17 thoughts on “Rainforest Adventures: Fin and Scale

    • I’ve never been squeamish about animals; only the one insect. I actually wish we’d seen more reptiles and amphibians. I may have one more post with pretty creatures in me, though. Trying to sort and organize hundreds of photos, and delete the losers, is so time consuming.

  1. Love the new look of your site! I was completely entranced with the reptiles, though as a mother, I was horrified by the carefree youngsters apparent fearlessness. Raises a lot of philosophical points. I was most fascinated by the Caiman Lizard. I wanted to love him, and did, in the way that I would love a dragon. He looked supernaturally wise and lethal. Those eyes! This is going to be fun. Great format and photos!

    • Yes, I wish I had the carefree fearlessness of the youth but anymore I realize life is so fragile. Also, manners matter. But glad you like the look of the site. i think it’s going to be better.

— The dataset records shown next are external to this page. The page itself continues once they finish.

Lemma products_cover (w : Warehouse) (o : Orders.row) :
  In o (ORDERS w) -> Orders.ProductID o <> None ->
  exists p, In p (products (RUN_INSERT_PRODUCTS w)) /\
            join_product o p = true.
Proof.
  intros I K. unfold RUN_INSERT_PRODUCTS, set_products; simpl.
  assert (Is : In (product_of o) (products_source (ORDERS w)))
    by (apply products_source_in; eauto).
  destruct (merge_covers products_on (products w) _ _ Is)
    as [(t & It & O)|N].
  - exists t. split; [apply in_or_app; auto|].
    unfold join_product. rewrite str_eq_sym. exact O.
  - exists (product_of o). split; [apply in_or_app; auto|].
    unfold join_product. simpl. apply str_eq_refl. exact K.
Qed.

Lemma geography_cover (w : Warehouse) (o : Orders.row) :
  In o (ORDERS w) -> place_complete (place_of o) ->
  exists g, In g (geography (RUN_INSERT_GEOGRAPHY w)) /\
            join_geography o g = true.
Proof.
  intros I K. unfold RUN_INSERT_GEOGRAPHY, set_geography; simpl.
  destruct (insert_geography_app (geography_id_default w)
              (not_matched geography_on (geography w)
                           (geography_source (ORDERS w)))
              (geography w)) as (a & E & M).
  rewrite E.
  assert (Is : In (place_of o) (geography_source (ORDERS w)))
    by (apply geography_source_in; eauto).
  destruct (merge_covers geography_on (geography w) _ _ Is)
    as [(t & It & O)|N].
  - exists t. split; [apply in_or_app; auto|].
    unfold join_geography. rewrite place_eq_sym. exact O.
  - rewrite <- M in N. apply in_map_iff in N as (t & Et & It).
    exists t. split; [apply in_or_app; auto|].
    unfold join_geography. rewrite Et. apply place_eq_refl. exact K.
Qed.
(** * ToolSession: the session-and-streaming coordinator

    A shallow embedding of [src/durable-objects/ToolSession.ts] (the Durable
    Object that stores session records, counts WebSocket connections, relays
    a backend event feed and sweeps inactive sessions), followed by the
    properties of the coordinator design that the code is checked against.

    Conventions of the embedding:
    - [this.state.storage] is a finite map from keys to session records;
      [storage.list()] enumerates it in ascending key order;
    - [this.websockets] (a JS [Set]) is a duplicate-free list in insertion
      order, which is also the order in which [for ... of] visits it;
    - every [ws.send] that succeeds is appended to [outbox], every
      [ws.close()] to [closed];
    - platform calls that can throw (storage get/put/delete/list, ws.send)
      consult [faults], which gives the message of the thrown error;
    - handlers are computations in an exception-and-state monad [M];
      [try { } catch { }] is [try_catch];
    - an ISO date string is kept as the instant it denotes; a string that
      [new Date] cannot read is [NotADate] and its [getTime()] is NaN;
    - a JS number that holds an integer is kept as that integer; the
      arithmetic on the connection counter rounds the exact result to the
      nearest double, as [+] and [-] do (fractions, NaN and the infinities
      are not represented). *)

From Stdlib Require Import ZArith String Ascii List Bool Lia.
From Stdlib Require Import Sorting.Sorted.
From stdpp Require Import base option list gmap strings sorting.

Local Open Scope string_scope.
Local Open Scope list_scope.
Local Open Scope Z_scope.

(** ** JSON values, as produced by [JSON.parse] *)

#[local] Unset Elimination Schemes.
Inductive json :=
| JNull
| JBool (b : bool)
| JNum (n : Z)
| JStr (s : string)
| JArr (items : list json)
| JObj (fields : list (string * json)).
#[local] Set Elimination Schemes.

(** A JS value that may be [undefined]. *)
Definition JSValue := option json.

(** JS truthiness: [undefined], [null], [false], [0] and [""] are falsy. *)
Definition truthy (v : JSValue) : bool :=
  match v with
  | None => false
  | Some JNull => false
  | Some (JBool b) => b
  | Some (JNum n) => negb (n =? 0)
  | Some (JStr s) => negb (String.eqb s "")
  | Some (JArr _) => true
  | Some (JObj _) => true
  end.

(** [a || b] *)
Definition or_js (a b : JSValue) : JSValue := if truthy a then a else b.

Fixpoint assoc (k : string) (fields : list (string * json)) : JSValue :=
  match fields with
  | [] => None
  | (k', v) :: rest => if String.eqb k k' then Some v else assoc k rest
  end.

(** [v.k] on a value that is not [null]/[undefined]: own properties of an
    object, [undefined] on primitives and arrays for the names used here
    ([type], [data], [source], [progress]). *)
Definition prop (v : json) (k : string) : JSValue :=
  match v with
  | JObj fields => assoc k fields
  | _ => None
  end.

(** [v?.k] *)
Definition opt_prop (v : JSValue) (k : string) : JSValue :=
  match v with
  | None => None
  | Some JNull => None
  | Some o => prop o k
  end.

(** ** Dates *)

Inductive DateString :=
| ISO (ms : Z)
| NotADate (s : string).

(** [new Date(s).getTime()]; [None] is NaN. *)
Definition getTime (d : DateString) : option Z :=
  match d with
  | ISO ms => Some ms
  | NotADate _ => None
  end.

(** [a < b] on numbers where [a] may be NaN: every comparison with NaN is
    false. *)
Definition lt_num (a : option Z) (b : Z) : bool :=
  match a with
  | Some x => x <? b
  | None => false
  end.

(** ** Numbers

    A JS number is an IEEE 754 double: 53 bits of significand. Every
    integer up to [2^53] in magnitude is a double; beyond, only the
    multiples of the unit in the last place are. [to_double z] is the
    double nearest to the integer [z], ties going to the even significand.
    (An integer that this rounding takes to [2^1024] or beyond is an
    infinity in JS; adding 1 to a finite double, or taking 1 from it,
    never gives one.) *)

Definition to_double (z : Z) : Z :=
  let a := Z.abs z in
  if a <=? 2 ^ 53 then z
  else
    let ulp := 2 ^ (Z.log2 a - 52) in
    let q := a / ulp in
    let r := a mod ulp in
    let m :=
      if 2 * r <? ulp then q
      else if ulp <? 2 * r then q + 1
      else if Z.even q then q else q + 1 in
    Z.sgn z * (m * ulp).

  2. Your anaconda reminds me of when I was 12, my brother left his 8’5″ boa in the care of our mother while he went off to Vietnam. It promptly got a mouth disease and we had to soak the snake in water, and swab its mouth with medicine. We held the mouth open with a pencil to be able to get the medicine in on a q-tip. Good times.

      • Yes! It went on to enjoy show and tell at a local elementary school.
        It died when my brother was still away, and we had to let him know when he came back on furlough. Same thing happened when his dog died of old age. On the following visit he came in the house and asked, “How’s Dad?”

  3. Oh, to be young and foolish again, wading in muddy water full of scary monsters. Great pictures as always. I would have loved to see those ants. Ants fascinate me, which is a good thing as they’re constantly taking up residence in my boat.

    At a glance, the new site design looks great. I’ll check things out and let you know if anything seems wonky. I’ll also subscribe to the newsletter.

    • Okay, manage to successfully subscribe. I originally tried with my cynical sailor email address and WP wouldn’t let me do that cause that’s not the email address associated with WP, so I did it again with my personal email address. So ignore the cynical sailor one in the system. I’ve had a poke around the site. The only suggestion I have is to possibly move the search widget from the banner to the sidebar. I wouldn’t naturally look for it up top, although that’s probably just me. See what other folks think about it.

      • Thanks for the detaiiled feedback! Mike will move the searchbar to the side. That does make more sense. We had to disassemble the blog a bit awhile back when hackers inserted code in our banner and caused anyone who searched for our site on Google to be redirected to an unsavory site. There’s an entire room in hell for those kinds of people.

  4. “Yours truly climbed onto a limb slightly above the creature to photograph its head, making sure there was always someone younger and more nubile and tender between my humble self and the reptile.”

    Ha ha! – Yes, you only need to be able to run faster than the slowest member of your group. Travel with old people. It’s safer 🙂

    Not sure I would have done this trip into the swamp. I could feel the bugs crawling on me as I read it. Good for you for getting out there.